Dans la resserre, le vieux Zacharie eut tout à coup l’intuition qu’il se passait
quelque chose d’important. Il lâcha son occupation, sortit en hâte de la maison,
et se pencha par-dessus le parapet de la terrasse. Il aperçut les deux femmes
enlacées. Prenant conscience de l’importance de l’événement, il se mit à
applaudir à cette rencontre. L’usage de la parole lui faisait défaut, mais pas la
capacité de tressaillir dans la joie de l’Esprit-Saint, ni celle de rendre Grâce. Il
entonna en lui cette parole de Jérémie : « Avant même ton éclosion dans le sein
maternel, je te connaissais ; avant que tes yeux aient vu le jour, je t'ai consacré ;
par mon désir le plus profond, je t’ai institué prophète pour les peuples. »

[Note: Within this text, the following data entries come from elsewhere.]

(** X19. [batch_ingest] pairs blobs and uris position by position and
    stops with the shorter list: it returns [min] of the two lengths many
    documents, the one at position [i] made of the blob and the uri at
    position [i]; blobs or uris beyond that are dropped without an error. *)
Theorem batch_ingest_pairs (decode : list Byte.byte -> string)
  (blobs : list (list Byte.byte)) (uris : list string) :
  List.length (batch_ingest decode blobs uris)
  = Nat.min (List.length blobs) (List.length uris)
  /\ (forall (i : nat) (b : list Byte.byte) (u : string),
        nth_error blobs i = Some b -> nth_error uris i = Some u ->
        nth_error (batch_ingest decode blobs uris) i
        = Some (normalize_document decode b u)).
Proof.
  revert uris; induction blobs as [| b blobs IH]; intros [| u uris];
    cbn [batch_ingest List.length Nat.min]; try (split; [reflexivity |]).
  - intros [| i] ? ? H; discriminate H.
  - intros [| i] ? ? H; discriminate H.
  - intros [| i] ? ? _ H; discriminate H.
  - destruct (IH uris) as [Hlen Hnth].
    split; [now rewrite Hlen |].
    intros [| i] b' u' Hb Hu; cbn [nth_error] in *.
    + now injection Hb as ->; injection Hu as ->.
    + now apply Hnth.
Qed.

Dans quelques temps, le cordon ombilical allait se rompre sous une lame
acérée, faisant accéder les deux nouveau-nés à la vie ; et puis un jour, une autre
lame acérée couperait le cordon de leur vie et les enverrait vers la mort, Jean, la
gorge tranchée, et Jésus, cloué sur une croix. Ils passeront alors une seconde
fois par un ventre ténébreux qui les fera accéder à une vie nouvelle, définitive
cette fois. Mais entre-temps, le Royaume de Dieu aura été instauré, et le monde
sera restauré par la grâce du Salut offert à lui gratuitement.